Kaleciye pas yasak değil ki!

Kendileri açıkladı. Ne Beşiktaşlı ne Fenerbahçeli futbolcular ve de iki takımın teknik adamları o kuralı biliyormuş!

Bence kuralı bilen hakemler de ‘gerekçesini ve nasıl yorumlanması gerektiğini’ bilmiyorlardı...

Takım arkadaşının ayakla verdiği pası kalecinin elle tutması yasaklandığında, bu kuralın delinmesini de önleyecek bir ayrıntı üzerinde duruldu. Yerdeki topu ayakla zıplatıp yukarı doğru vurarak, dizle ya da kafa ile kaleciye vermek de yasaklandı. Bunun gerekçesi ‘alay eder gibi kuralı deldirtmemekti...’

Hani “geri pas vermek yasak” der dururuz ya bu söz yanlıştır. Geri pas vermek yasak değildir. Ayakla verilen pası kalecinin elle tutmasıdır yasak olan. Ayakla verileni ayakla ya da kafası ile ne bileyim kalçası ile bile karşılayabilir kaleci.

Gelelim sadede:

BJK-FB maçında Beşiktaşlı Dany yerdeki topu ayağıyla kaldırıp kafası ile vermedi kaleciye. Hakem topu yere atmış, top zıplamıştı. Ortam çok uygundu, herkes duruyordu ve Dany o zıplamış topu ayakla yükseltip, kafası ile kaleci Tolga’ya attı. Olay son derece açıktı. Kuralı delmeye, kuralla dalga geçmeye yönelik bir hareket yoktu. Ve Tolga da Dany’nin kafasından gelen topu elle tutmadı! Ayağı ile kontrolüne aldı. Burada niyet asla kötü değildi. Centilmenliğe aykırı, sportmenlik dışı bir hareket yoktu.

Hakem Özkahya kuralı elbette biliyordu, ancak niyetin bozuk olup olmadığını süzemedi. Zira kendisi gözlemlemedi... Arkası dönük uzaklaşıyordu.
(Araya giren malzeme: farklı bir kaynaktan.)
(** * Biome export scripts: a shallow embedding and its properties

    The repository holds two standalone scripts,
    [scripts/export_landcover.py] and [scripts/export_geodatabase.py].
    Both read tables of a geodatabase through one of two access libraries
    and write CSV, JSON and JSON-lines files into an output directory.

    The embedding follows the scripts statement by statement:
    - Python values that flow through the scripts are [pyval];
    - statements that print, touch the output directory or raise run in
      the monad [M], a state monad over [world] with exceptions;
    - the geodatabase is a read-only value of type [geodatabase];
    - each script is a module named after its file.

    Strings are [string]s whose characters stand for the code points
    0..255.  Floating point column values are outside the embedding. *)

From Stdlib Require Import ZArith Lia Bool Ascii String List Sorted Permutation.
From stdpp Require Import base option list strings gmap pretty.

(** ** Python values and built-in functions *)

Module Py.

(** The scalar values a geodatabase cell can hold. *)
Inductive pyval : Type :=
| PyNone
| PyInt (z : Z)
| PyStr (s : string).

#[global] Instance pyval_eq_dec : EqDecision pyval.
Proof. solve_decision. Defined.

(** Exceptions raised by the built-ins and the access libraries. *)
Inductive exn : Type :=
| ValueError
| TypeError
| RuntimeError
| FileNotFoundError
| FileExistsError
| IsADirectoryError
| NotADirectoryError
| SystemExit (code : Z).

(** A value taken out of a row of a pandas data frame: a scalar, or the
    float NaN by which pandas stores a null of a numeric column.
    [bool(NaN)] is true and [int(NaN)] raises [ValueError]. *)
Inductive frame_value : Type :=
| Scalar (v : pyval)
| NaN.

(** [bool(v)]: None, 0 and the empty string are false. *)
Definition truthy (v : pyval) : bool :=
  match v with
  | PyNone => false
  | PyInt z => negb (z =? 0)%Z
  | PyStr s => negb (String.eqb s "")
  end.

(** [str(z)] for an integer. *)
Definition str_of_int (z : Z) : string := pretty z.

Definition is_digit (c : ascii) : bool :=
  let n := N_of_ascii c in ((48 <=? n) && (n <=? 57))%N.

Definition digit_value (c : ascii) : Z := Z.of_N (N_of_ascii c) - 48.

(** The white space that [int] skips around a number, on the code
    points below 256: tab to carriage return, the space, the next-line
    character and the no-break space.  The separators 28 to 31, which
    [str.isspace] accepts, are no white space for [int]. *)
Definition is_space (c : ascii) : bool :=
  let n := N_of_ascii c in
  (((9 <=? n) && (n <=? 13)) || (n =? 32) || (n =? 133) || (n =? 160))%N.

Fixpoint lstrip (s : string) : string :=
  match s with
  | String c r => if is_space c then lstrip r else s
  | EmptyString => s
  end.

Fixpoint rstrip (s : string) : string :=
  match s with
  | String c r =>
      match rstrip r with
      | EmptyString => if is_space c then EmptyString else String c EmptyString
      | r' => String c r'
      end
  | EmptyString => s
  end.

Definition strip (s : string) : string := rstrip (lstrip s).

(** [s.startswith(p)]. *)
Fixpoint startswith (p s : string) : bool :=
  match p, s with
  | EmptyString, _ => true
  | String a p', String b s' => Ascii.eqb a b && startswith p' s'
  | String _ _, EmptyString => false
  end.

(** [s[n:]]. *)
Fixpoint drop_str (n : nat) (s : string) : string :=
  match n, s with
  | O, _ => s
  | S n', String _ r => drop_str n' r
  | S _, EmptyString => EmptyString
  end.

(** The digits of an integer literal: decimal digits, single underscores
    allowed between two digits. *)
Fixpoint int_digits (acc : Z) (prev_digit : bool) (s : string) : option Z :=
  match s with
  | EmptyString => if prev_digit then Some acc else None
  | String c r =>
      if is_digit c then int_digits (10 * acc + digit_value c) true r
      else if Ascii.eqb c "_" && prev_digit then int_digits acc false r
      else None
  end.

(** [int(s)] for a string, base 10.  The interpreter's guard against
    long digit strings ([sys.int_max_str_digits], 4300 by default from
    version 3.11 on, 0 to switch it off) is a setting of the interpreter
    and no part of this function: a statement that converts a text of
    unbounded length states a bound on it. *)
Definition int_of_str (s : string) : exn + Z :=
  let s := strip s in
  let body :=
    if startswith "-" s then Z.opp <$> int_digits 0 false (drop_str 1 s)
    else if startswith "+" s then int_digits 0 false (drop_str 1 s)
    else int_digits 0 false s in
  match body with
  | Some z => inr z
  | None => inl ValueError
  end.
Hakem Özkahya ve onu uyaran yardımcısının yorum hataları vardı.

Ve de oyuncular ile teknik adamlar da ‘kuralı hiç bilmemekle’ hatalıydılar. Futboldan çok büyük paralar kazanan insanların böyle bir kuralın varlığından haberdar olmamaları üzücü.

Sevindiren bir boyut da var:

Kuralla ilk kez karşılaşan ve belli ki o an ‘Çok yersiz bularak’, bu bakışları doğrultusunda, kendilerine yarayacak bir atışta topu rakibin yararına dışarı gönderen Fenerbahçelilerin tutumunu alkışlamak gerekir. Rakibinin uğradığını varsaydığı haksızlığı kendinden özveride bulunarak ortadan kaldırmaya çalışmak değer verilmesi gereken erdemli bir tutumdur.

Sporun asıl amacı da insanın bu bilge yanını ortaya çıkarmak ve beslemek. Dilerim o maçın içindeki güzel örnekler giderek yeşerir, çoğalır.